Task to carry out: Each entry below needs to be retyped exactly as given.
═══ Supplied data ═══
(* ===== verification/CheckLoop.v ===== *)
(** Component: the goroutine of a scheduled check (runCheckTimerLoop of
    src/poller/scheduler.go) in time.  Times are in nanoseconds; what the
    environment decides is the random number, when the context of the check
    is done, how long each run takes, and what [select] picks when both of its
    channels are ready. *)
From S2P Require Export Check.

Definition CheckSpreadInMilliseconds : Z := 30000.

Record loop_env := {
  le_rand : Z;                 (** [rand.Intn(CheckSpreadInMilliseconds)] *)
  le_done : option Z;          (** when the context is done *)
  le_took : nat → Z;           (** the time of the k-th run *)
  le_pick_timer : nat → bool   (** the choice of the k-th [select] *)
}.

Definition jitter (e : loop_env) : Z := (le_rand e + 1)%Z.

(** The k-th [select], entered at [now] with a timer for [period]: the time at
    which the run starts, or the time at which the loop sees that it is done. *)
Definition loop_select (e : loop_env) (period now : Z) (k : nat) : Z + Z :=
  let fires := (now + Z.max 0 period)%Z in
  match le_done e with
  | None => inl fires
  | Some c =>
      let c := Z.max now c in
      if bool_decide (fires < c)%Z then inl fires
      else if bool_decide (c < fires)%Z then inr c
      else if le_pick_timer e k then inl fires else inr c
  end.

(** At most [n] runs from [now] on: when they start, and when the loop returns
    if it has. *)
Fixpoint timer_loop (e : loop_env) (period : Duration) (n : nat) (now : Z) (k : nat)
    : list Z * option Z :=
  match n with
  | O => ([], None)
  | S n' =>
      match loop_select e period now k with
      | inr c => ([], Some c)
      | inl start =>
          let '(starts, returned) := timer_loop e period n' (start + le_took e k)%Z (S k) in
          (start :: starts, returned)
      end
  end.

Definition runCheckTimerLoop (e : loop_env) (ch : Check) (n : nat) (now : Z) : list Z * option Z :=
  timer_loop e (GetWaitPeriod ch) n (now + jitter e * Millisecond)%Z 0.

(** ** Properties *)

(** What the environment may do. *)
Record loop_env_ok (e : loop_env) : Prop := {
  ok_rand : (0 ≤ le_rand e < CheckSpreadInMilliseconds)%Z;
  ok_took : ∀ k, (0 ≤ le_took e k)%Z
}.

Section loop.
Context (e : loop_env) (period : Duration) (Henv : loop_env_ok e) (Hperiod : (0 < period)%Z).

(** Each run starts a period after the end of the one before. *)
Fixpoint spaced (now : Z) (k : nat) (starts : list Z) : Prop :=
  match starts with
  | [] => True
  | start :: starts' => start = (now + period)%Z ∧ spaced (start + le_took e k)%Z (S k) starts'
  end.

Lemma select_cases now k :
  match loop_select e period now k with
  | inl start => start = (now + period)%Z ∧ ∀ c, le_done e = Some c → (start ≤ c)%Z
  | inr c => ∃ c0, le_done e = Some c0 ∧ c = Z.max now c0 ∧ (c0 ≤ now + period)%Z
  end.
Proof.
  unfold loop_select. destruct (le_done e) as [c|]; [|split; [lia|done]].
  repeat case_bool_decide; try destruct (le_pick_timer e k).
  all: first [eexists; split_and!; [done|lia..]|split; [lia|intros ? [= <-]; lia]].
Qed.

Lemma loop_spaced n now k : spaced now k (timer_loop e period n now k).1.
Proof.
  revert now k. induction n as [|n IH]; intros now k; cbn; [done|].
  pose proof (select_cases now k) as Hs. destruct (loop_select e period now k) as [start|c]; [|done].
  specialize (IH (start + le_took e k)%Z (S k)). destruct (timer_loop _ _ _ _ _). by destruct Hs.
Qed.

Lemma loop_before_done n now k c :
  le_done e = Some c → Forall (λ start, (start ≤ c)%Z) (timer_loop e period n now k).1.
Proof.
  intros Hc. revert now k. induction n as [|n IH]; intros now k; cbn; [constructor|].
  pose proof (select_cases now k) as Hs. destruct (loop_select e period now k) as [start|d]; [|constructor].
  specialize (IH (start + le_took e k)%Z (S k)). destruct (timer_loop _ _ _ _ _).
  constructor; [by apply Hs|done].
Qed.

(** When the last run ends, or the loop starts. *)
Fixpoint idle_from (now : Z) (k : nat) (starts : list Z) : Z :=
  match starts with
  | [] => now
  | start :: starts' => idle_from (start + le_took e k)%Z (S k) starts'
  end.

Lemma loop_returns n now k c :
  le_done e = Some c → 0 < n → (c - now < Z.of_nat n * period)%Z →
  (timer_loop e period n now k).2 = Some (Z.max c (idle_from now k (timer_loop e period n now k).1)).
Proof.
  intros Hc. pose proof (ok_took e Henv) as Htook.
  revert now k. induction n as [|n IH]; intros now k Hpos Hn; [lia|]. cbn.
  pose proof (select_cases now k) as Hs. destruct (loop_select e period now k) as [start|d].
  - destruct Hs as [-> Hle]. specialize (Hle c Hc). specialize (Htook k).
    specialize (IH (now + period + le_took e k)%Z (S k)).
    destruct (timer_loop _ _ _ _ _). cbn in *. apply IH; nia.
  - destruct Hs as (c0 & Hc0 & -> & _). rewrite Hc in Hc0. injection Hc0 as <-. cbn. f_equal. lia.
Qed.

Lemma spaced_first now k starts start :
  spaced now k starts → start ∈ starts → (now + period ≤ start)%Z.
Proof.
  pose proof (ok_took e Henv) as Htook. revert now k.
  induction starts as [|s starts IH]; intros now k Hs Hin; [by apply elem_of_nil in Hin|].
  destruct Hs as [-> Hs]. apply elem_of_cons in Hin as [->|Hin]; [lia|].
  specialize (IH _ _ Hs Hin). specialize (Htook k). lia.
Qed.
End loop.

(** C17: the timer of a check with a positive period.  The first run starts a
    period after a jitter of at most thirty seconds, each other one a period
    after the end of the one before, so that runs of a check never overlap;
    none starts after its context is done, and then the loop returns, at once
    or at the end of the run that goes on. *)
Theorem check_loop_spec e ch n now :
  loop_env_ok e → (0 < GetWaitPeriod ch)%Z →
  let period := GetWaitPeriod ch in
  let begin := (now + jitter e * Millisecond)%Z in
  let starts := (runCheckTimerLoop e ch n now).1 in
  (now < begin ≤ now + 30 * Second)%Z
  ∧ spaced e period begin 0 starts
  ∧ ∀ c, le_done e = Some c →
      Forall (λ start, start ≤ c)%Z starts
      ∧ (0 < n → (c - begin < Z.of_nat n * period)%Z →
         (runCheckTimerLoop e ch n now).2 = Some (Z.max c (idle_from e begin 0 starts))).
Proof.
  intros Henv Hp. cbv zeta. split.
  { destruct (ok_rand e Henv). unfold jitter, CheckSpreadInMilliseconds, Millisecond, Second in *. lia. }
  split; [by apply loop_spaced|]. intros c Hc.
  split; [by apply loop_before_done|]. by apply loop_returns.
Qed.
═══
Completed task:
(* ===== verification/CheckLoop.v ===== *)
(** Component: the goroutine of a scheduled check (runCheckTimerLoop of
    src/poller/scheduler.go) in time.  Times are in nanoseconds; what the
    environment decides is the random number, when the context of the check
    is done, how long each run takes, and what [select] picks when both of its
    channels are ready. *)
From S2P Require Export Check.

Definition CheckSpreadInMilliseconds : Z := 30000.

Record loop_env := {
  le_rand : Z;                 (** [rand.Intn(CheckSpreadInMilliseconds)] *)
  le_done : option Z;          (** when the context is done *)
  le_took : nat → Z;           (** the time of the k-th run *)
  le_pick_timer : nat → bool   (** the choice of the k-th [select] *)
}.

Definition jitter (e : loop_env) : Z := (le_rand e + 1)%Z.

(** The k-th [select], entered at [now] with a timer for [period]: the time at
    which the run starts, or the time at which the loop sees that it is done. *)
Definition loop_select (e : loop_env) (period now : Z) (k : nat) : Z + Z :=
  let fires := (now + Z.max 0 period)%Z in
  match le_done e with
  | None => inl fires
  | Some c =>
      let c := Z.max now c in
      if bool_decide (fires < c)%Z then inl fires
      else if bool_decide (c < fires)%Z then inr c
      else if le_pick_timer e k then inl fires else inr c
  end.

(** At most [n] runs from [now] on: when they start, and when the loop returns
    if it has. *)
Fixpoint timer_loop (e : loop_env) (period : Duration) (n : nat) (now : Z) (k : nat)
    : list Z * option Z :=
  match n with
  | O => ([], None)
  | S n' =>
      match loop_select e period now k with
      | inr c => ([], Some c)
      | inl start =>
          let '(starts, returned) := timer_loop e period n' (start + le_took e k)%Z (S k) in
          (start :: starts, returned)
      end
  end.

Definition runCheckTimerLoop (e : loop_env) (ch : Check) (n : nat) (now : Z) : list Z * option Z :=
  timer_loop e (GetWaitPeriod ch) n (now + jitter e * Millisecond)%Z 0.

(** ** Properties *)

(** What the environment may do. *)
Record loop_env_ok (e : loop_env) : Prop := {
  ok_rand : (0 ≤ le_rand e < CheckSpreadInMilliseconds)%Z;
  ok_took : ∀ k, (0 ≤ le_took e k)%Z
}.

Section loop.
Context (e : loop_env) (period : Duration) (Henv : loop_env_ok e) (Hperiod : (0 < period)%Z).

(** Each run starts a period after the end of the one before. *)
Fixpoint spaced (now : Z) (k : nat) (starts : list Z) : Prop :=
  match starts with
  | [] => True
  | start :: starts' => start = (now + period)%Z ∧ spaced (start + le_took e k)%Z (S k) starts'
  end.

Lemma select_cases now k :
  match loop_select e period now k with
  | inl start => start = (now + period)%Z ∧ ∀ c, le_done e = Some c → (start ≤ c)%Z
  | inr c => ∃ c0, le_done e = Some c0 ∧ c = Z.max now c0 ∧ (c0 ≤ now + period)%Z
  end.
Proof.
  unfold loop_select. destruct (le_done e) as [c|]; [|split; [lia|done]].
  repeat case_bool_decide; try destruct (le_pick_timer e k).
  all: first [eexists; split_and!; [done|lia..]|split; [lia|intros ? [= <-]; lia]].
Qed.

Lemma loop_spaced n now k : spaced now k (timer_loop e period n now k).1.
Proof.
  revert now k. induction n as [|n IH]; intros now k; cbn; [done|].
  pose proof (select_cases now k) as Hs. destruct (loop_select e period now k) as [start|c]; [|done].
  specialize (IH (start + le_took e k)%Z (S k)). destruct (timer_loop _ _ _ _ _). by destruct Hs.
Qed.

Lemma loop_before_done n now k c :
  le_done e = Some c → Forall (λ start, (start ≤ c)%Z) (timer_loop e period n now k).1.
Proof.
  intros Hc. revert now k. induction n as [|n IH]; intros now k; cbn; [constructor|].
  pose proof (select_cases now k) as Hs. destruct (loop_select e period now k) as [start|d]; [|constructor].
  specialize (IH (start + le_took e k)%Z (S k)). destruct (timer_loop _ _ _ _ _).
  constructor; [by apply Hs|done].
Qed.

(** When the last run ends, or the loop starts. *)
Fixpoint idle_from (now : Z) (k : nat) (starts : list Z) : Z :=
  match starts with
  | [] => now
  | start :: starts' => idle_from (start + le_took e k)%Z (S k) starts'
  end.

Lemma loop_returns n now k c :
  le_done e = Some c → 0 < n → (c - now < Z.of_nat n * period)%Z →
  (timer_loop e period n now k).2 = Some (Z.max c (idle_from now k (timer_loop e period n now k).1)).
Proof.
  intros Hc. pose proof (ok_took e Henv) as Htook.
  revert now k. induction n as [|n IH]; intros now k Hpos Hn; [lia|]. cbn.
  pose proof (select_cases now k) as Hs. destruct (loop_select e period now k) as [start|d].
  - destruct Hs as [-> Hle]. specialize (Hle c Hc). specialize (Htook k).
    specialize (IH (now + period + le_took e k)%Z (S k)).
    destruct (timer_loop _ _ _ _ _). cbn in *. apply IH; nia.
  - destruct Hs as (c0 & Hc0 & -> & _). rewrite Hc in Hc0. injection Hc0 as <-. cbn. f_equal. lia.
Qed.

Lemma spaced_first now k starts start :
  spaced now k starts → start ∈ starts → (now + period ≤ start)%Z.
Proof.
  pose proof (ok_took e Henv) as Htook. revert now k.
  induction starts as [|s starts IH]; intros now k Hs Hin; [by apply elem_of_nil in Hin|].
  destruct Hs as [-> Hs]. apply elem_of_cons in Hin as [->|Hin]; [lia|].
  specialize (IH _ _ Hs Hin). specialize (Htook k). lia.
Qed.
End loop.

(** C17: the timer of a check with a positive period.  The first run starts a
    period after a jitter of at most thirty seconds, each other one a period
    after the end of the one before, so that runs of a check never overlap;
    none starts after its context is done, and then the loop returns, at once
    or at the end of the run that goes on. *)
Theorem check_loop_spec e ch n now :
  loop_env_ok e → (0 < GetWaitPeriod ch)%Z →
  let period := GetWaitPeriod ch in
  let begin := (now + jitter e * Millisecond)%Z in
  let starts := (runCheckTimerLoop e ch n now).1 in
  (now < begin ≤ now + 30 * Second)%Z
  ∧ spaced e period begin 0 starts
  ∧ ∀ c, le_done e = Some c →
      Forall (λ start, start ≤ c)%Z starts
      ∧ (0 < n → (c - begin < Z.of_nat n * period)%Z →
         (runCheckTimerLoop e ch n now).2 = Some (Z.max c (idle_from e begin 0 starts))).
Proof.
  intros Henv Hp. cbv zeta. split.
  { destruct (ok_rand e Henv). unfold jitter, CheckSpreadInMilliseconds, Millisecond, Second in *. lia. }
  split; [by apply loop_spaced|]. intros c Hc.
  split; [by apply loop_before_done|]. by apply loop_returns.
Qed.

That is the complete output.